井上雅彦他『さむけ』ノン・ポシェット 1999年

 ここのところ祥伝社は,『小説non』に掲載された短編をアンソロジィとして出版するパターン―『不条理な殺人』『不透明な殺人』『舌づけ』などなど―が多いようです。ひとりの作家さんが,いろいろな出版社の雑誌に発表した短編を短編集としてまとめるには,どうしても時間がかかりますし,なかには長編主体のため,短編集が出ない,という作家さんもおられますので,こういった短編集は,それなりにうれしいものです。ただどうしても「ごった煮」的な印象を持ってしまうのは,仕方のないことなのでしょうかね?

高橋克彦「さむけ」
 知り合いからマンションの部屋の留守番を頼まれた“俺”は,奇妙なことに気がつく…
 設定はミステリアスですし,展開も緊迫感があります。しかし,ラストが驚きはあるとはいえ,唐突な感じが拭えません。伏線がほしいところですね。
京極夏彦「厭な子供」
 ストレスで押し潰されそうな“私”の家に,「厭」な感じのする子供が現れ…
 「異形コレクション」『チャイルド』に収録されるはずだった作品だそうです(間に合わなかったのかな?)。人が生きるために必要な「物語」を破壊するかのごとき,暴力的なまでに不条理なエンディングがなんともやりきれません。
倉阪鬼一郎「天使の指」
 秘かに出回る環境音楽「天使の指」には,おぞましい秘密が隠されていた…
 これは「怖い」というより「痛い」作品ですね。どうもこういった肉体的な痛みの描写に対しては,生理的に拒否反応が出てしまうので,読み通すのがしんどかったです。
多島斗志之「犬の糞」
 毎朝,玄関前で飼い犬に糞をさせる男に業を煮やした三上は…
 近所つきあいでの小さな齟齬が次第にエスカレートするパターンは,よく見かけるもので,新鮮味がありません。
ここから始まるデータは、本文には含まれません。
(* ===== verification/Sparql.v ===== *)
(** * Sparql: sparql/rasqal_model.cc and sparql/rasqal_adapter.cc

    The SPARQL service lets the rasqal library evaluate queries over a triple
    source.  Rasqal's data (literals, triples, variables) are data types: a
    literal is a tagged union, a variable is its name, and the values of the
    variables, which the callbacks of the adapter read and write, are a store.
    Rasqal's own functions are two classes: [RasqalLib], the data types that
    only rasqal can read and their printers, and [RasqalTerms], its literal
    constructors.  The triple source is a class too, kept by
    LevelDBTripleSource. *)

From Stdlib Require Import ZArith Ascii Floats.SpecFloat Lia.
From S2P Require Import Prelude Words Murmur3 Messages Iterators LevelDB Keys Wire RdfOperators RdfModel Numbers.
From S2P Require Import RdfModelTheorems Persistence PersistenceSpec Refinement UpdateProofs Matching.
From S2P Require Import Service DemoStore TripleSource Parser Serializer.

(** ** Rasqal data *)

Class RasqalLib := {
  xsd_decimal : Type;
  xsd_datetime : Type;
  xsd_date : Type;
  rasqal_xsd_decimal_as_string : xsd_decimal → string;
  rasqal_xsd_datetime_to_string : xsd_datetime → string;
  rasqal_xsd_date_to_string : xsd_date → string;
}.

Section RasqalData.
Context `{RasqalLib}.

(** The type of a literal with the member of the union it selects. *)
Inductive rasqal_value :=
  | RASQAL_LITERAL_UNKNOWN
  | RASQAL_LITERAL_URI (uri : string)
  | RASQAL_LITERAL_BLANK
  | RASQAL_LITERAL_STRING
  | RASQAL_LITERAL_XSD_STRING
  | RASQAL_LITERAL_BOOLEAN (integer : Z)
  | RASQAL_LITERAL_INTEGER (integer : Z)
  | RASQAL_LITERAL_FLOAT (floating : spec_float)
  | RASQAL_LITERAL_DOUBLE (floating : spec_float)
  | RASQAL_LITERAL_DECIMAL (decimal : xsd_decimal)
  | RASQAL_LITERAL_DATETIME (datetime : xsd_datetime)
  | RASQAL_LITERAL_DATE (date : xsd_date)
  | RASQAL_LITERAL_PATTERN
  | RASQAL_LITERAL_QNAME
  | RASQAL_LITERAL_VARIABLE (name : string)
  | RASQAL_LITERAL_UDT
  | RASQAL_LITERAL_INTEGER_SUBTYPE (integer : Z).

Record rasqal_literal := mkLiteral {
  lit_value : rasqal_value;
  lit_string : string;  (* empty when the pointer is null *)
  lit_language : option string;
  lit_datatype : option string;
}.

Record rasqal_triple := mkTriple {
  t_subject : rasqal_literal;
  t_predicate : rasqal_literal;
  t_object : rasqal_literal;
  t_origin : option rasqal_literal;
  t_flags : Z;
}.

Definition RASQAL_TRIPLE_SUBJECT : Z := 1.
Definition RASQAL_TRIPLE_PREDICATE : Z := 2.
Definition RASQAL_TRIPLE_OBJECT : Z := 4.
Definition RASQAL_TRIPLE_ORIGIN : Z := 8.
Definition RASQAL_TRIPLE_SPOG : Z := 15.

(** [rasqal_literal_as_variable] *)
Definition rasqal_literal_as_variable (l : rasqal_literal) : option string :=
  match lit_value l with RASQAL_LITERAL_VARIABLE v => Some v | _ => None end.
End RasqalData.

Class RasqalTerms `{RasqalLib} := {
  rasqal_new_uri_literal : string → rasqal_literal;
  rasqal_new_blank_literal : string → rasqal_literal;  (* rasqal_new_simple_literal of a blank *)
  rasqal_new_string_literal : string → option string → option string → rasqal_literal;
}.

(** ** rasqal_model.cc *)

Module rasqal.
Section FromRasqal.
Context `{RasqalLib}.

Definition ConvertResource (node : rasqal_literal) : rdf.Resource.t :=
  match lit_value node with
  | RASQAL_LITERAL_URI u => (rdf.Resource.of_URI_move (rdf.URI.of_string u)).1
  | RASQAL_LITERAL_BLANK => (rdf.Resource.of_BNode_move (rdf.BNode.of_string (lit_string node))).1
  | _ => rdf.Resource.new
  end.

(** [rdf::URI((const char* )raptor_uri_as_string(node->datatype))] *)
Definition datatype_uri (node : rasqal_literal) : res rdf.URI.t :=
  match lit_datatype node with
  | Some d => Ok (rdf.URI.of_string d)
  | None => Throw (UndefinedBehaviour "string from a null pointer")
  end.

(** The temporary datatype literal of a case, converted to a Value. *)
Definition typed (content : string) (node : rasqal_literal) : res rdf.Value.t :=
  d ← datatype_uri node;
  Ok (rdf.Value.of_DatatypeLiteral_move (rdf.DatatypeLiteral.of_content content d)).1.

(** The cases that assign to the local [r] and move it out. *)
Definition typed_assign (content : string) (node : rasqal_literal) : res rdf.Value.t :=
  d ← datatype_uri node;
  Ok (rdf.Value.assign_DatatypeLiteral_move rdf.Value.new (rdf.DatatypeLiteral.of_content content d)).1.

Definition ConvertValue (node : rasqal_literal) : res rdf.Value.t :=
  let label := lit_string node in
  match lit_value node with
  | RASQAL_LITERAL_URI u => Ok (rdf.Value.of_URI_move (rdf.URI.of_string u)).1
  | RASQAL_LITERAL_BLANK => Ok (rdf.Value.of_BNode_move (rdf.BNode.of_string label)).1
  | RASQAL_LITERAL_STRING =>
      match lit_language node with
      | Some l => Ok (rdf.Value.of_StringLiteral_move (rdf.StringLiteral.of_strings label l)).1
      | None => Ok (rdf.Value.of_StringLiteral_move (rdf.StringLiteral.of_string label)).1
      end
  | RASQAL_LITERAL_XSD_STRING => typed label node
  | RASQAL_LITERAL_BOOLEAN i => typed (if (i =? 0)%Z then "false" else "true") node
  | RASQAL_LITERAL_INTEGER i => typed (to_string_int i) node
  | RASQAL_LITERAL_FLOAT f | RASQAL_LITERAL_DOUBLE f => typed (to_string_double f) node
  | RASQAL_LITERAL_DECIMAL d => typed_assign (rasqal_xsd_decimal_as_string d) node
  | RASQAL_LITERAL_DATETIME d => typed_assign (rasqal_xsd_datetime_to_string d) node
  | RASQAL_LITERAL_DATE d => typed_assign (rasqal_xsd_date_to_string d) node
  | _ => Ok rdf.Value.new
  end.

Definition ConvertURI (node : rasqal_literal) : rdf.URI.t :=
  match lit_value node with
  | RASQAL_LITERAL_URI u => rdf.URI.of_string u
  | _ => rdf.URI.new
  end.

(** The constructors called here take temporaries. *)
Definition ConvertStatement (triple : rasqal_triple) : res rdf.Statement.t :=
  let s := ConvertResource (t_subject triple) in
  let p := ConvertURI (t_predicate triple) in
  o ← ConvertValue (t_object triple);
  if (t_flags triple =? RASQAL_TRIPLE_SPOG)%Z then
    match t_origin triple with
    | Some c => Ok (rdf.Statement.of_quad_move s p o (ConvertResource c)).1
    | None => Throw (UndefinedBehaviour "null origin")
    end
  else Ok (rdf.Statement.of_triple_move s p o).1.
End FromRasqal.

Section ToRasqal.
Context `{RasqalTerms}.

Definition AsStringLiteral (v : rdf.Value.t) : rasqal_literal :=
  let l := rdf.StringLiteral.of_message (stringliteral (val_literal (rdf.Value.getMessage v))) in
  rasqal_new_string_literal (serializer.c_str (rdf.StringLiteral.getContent l))
    (Some (serializer.c_str (rdf.StringLiteral.getLanguage l))) None.

Definition AsDatatypeLiteral (v : rdf.Value.t) : rasqal_literal :=
  let l := rdf.DatatypeLiteral.of_message (dataliteral (val_literal (rdf.Value.getMessage v))) in
  rasqal_new_string_literal (serializer.c_str (rdf.DatatypeLiteral.getContent l)) None
    (Some (serializer.c_str (rdf.URI.stringValue (rdf.DatatypeLiteral.getDatatype l)))).

Definition AsLiteral_Resource (r : rdf.Resource.t) : option rasqal_literal :=
  match rdf.Resource.type r with
  | rdf.Resource.T_URI => Some (rasqal_new_uri_literal (serializer.c_str (rdf.Resource.stringValue r)))
  | rdf.Resource.T_BNODE => Some (rasqal_new_blank_literal (serializer.c_str (rdf.Resource.stringValue r)))
  | _ => None
  end.

Definition AsLiteral_Value (v : rdf.Value.t) : option rasqal_literal :=
  match rdf.Value.type v with
  | rdf.Value.T_URI => Some (rasqal_new_uri_literal (serializer.c_str (rdf.Value.stringValue v)))
  | rdf.Value.T_BNODE => Some (rasqal_new_blank_literal (serializer.c_str (rdf.Value.stringValue v)))
  | rdf.Value.T_STRING_LITERAL => Some (AsStringLiteral v)
  | rdf.Value.T_DATATYPE_LITERAL => Some (AsDatatypeLiteral v)
  | _ => None
  end.

Definition AsLiteral_URI (u : rdf.URI.t) : option rasqal_literal :=
  Some (rasqal_new_uri_literal (serializer.c_str (rdf.URI.stringValue u))).
End ToRasqal.
End rasqal.

(** ** rasqal_adapter.cc *)

(** The abstract class [TripleSource]; a null pointer is [None]. *)
Class TripleSource (TS It : Type) := {
  source_HasStatement : option rdf.Resource.t → option rdf.URI.t → option rdf.Value.t →
    option rdf.Resource.t → TS → res bool;
  source_GetStatements : option rdf.Resource.t → option rdf.URI.t → option rdf.Value.t →
    option rdf.Resource.t → TS → It;
}.

(** [rasqal_triple_meta::bindings] *)
Record bindings := mkBindings {
  b_subject : option string;
  b_predicate : option string;
  b_object : option string;
  b_origin : option string;
}.

Module adapter.
Section Callbacks.
Context `{RasqalTerms}.

(** The values of the variables. *)
Definition variables := gmap string rasqal_literal.

(** [rasqal_variable_set_value]; a null literal unsets the variable. *)
Definition rasqal_variable_set_value (var : option string) (l : option rasqal_literal)
    (vars : variables) : res variables :=
  match var, l with
  | None, _ => Throw (UndefinedBehaviour "null variable")
  | Some v, Some l => Ok (<[v:=l]> vars)
  | Some v, None => Ok (delete v vars)
  end.

Section Match.
Context {It : Type} `{CloseableIterator It rdf.Statement.t}.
またラストも,無理矢理オチを,それも陳腐なオチをつけた感じでいただけません。
井上雅彦「火蜥蜴(さらまんどら)」
 深夜,博物館で目覚めた少女は,どうにかして脱出しようとし…
 サイコと幻想とが適度にブレンドされていて,読んでいて,一種独特の眩惑を味わえます。「夜の博物館」って,やっぱり何モノかが潜んでいるのかもしれません。
新津きよみ「頼まれた男」
 妻を殺し,バラバラにして山中に埋めた男が自首してきた。しかし,彼はその動機を自白しようとせず…
 誤解を招く言い方かもしれませんが,戦前の「変態心理小説」のような手触りの作品です。夫の気持ちより,びくびくして毎日を送った奥さんの気持ちの方が理解できますね^^;;
山田宗樹「蟷螂の気持ち」
 銀座のクラブで知り合った女から,「あなたの子どもがほしい」と言われた“俺”は…
 作中にも出てくるドーキンス「利己的遺伝子論」をグロテスクに増幅させた作品です。なるほど,雌カマキリが,交尾後に雄を食べてしまうのには,そういった理由もあったのか,と感心しました。
釣巻礼公「井戸の中」
 旧家に嫁いだ雛子は,姑の言葉に反して,古井戸を潰そうとするが…
 ホラーに着地するのか,心理サスペンスとして収束するのか,どちらとも予想しかねる展開は緊張感があります。本当に怖いのは「イドガミ様」の祟りではなく,それを信じる人の心にあるのかもしれません。
夢枕獏「もののけ街」
 “親父狩り”にあった男は,帰途,奇妙な骨董屋に入った…
 『悪夢喰らい』所収の「骨董屋」に出てきた「縁奇堂」が再登場します。シチュエーションは前作と同じですが,結末の味付けが違います。ヴァリエーションのひとつなのか? それとも作者の指向性に変化があったのか?

98/05/07読了

go back to "Novel's Room"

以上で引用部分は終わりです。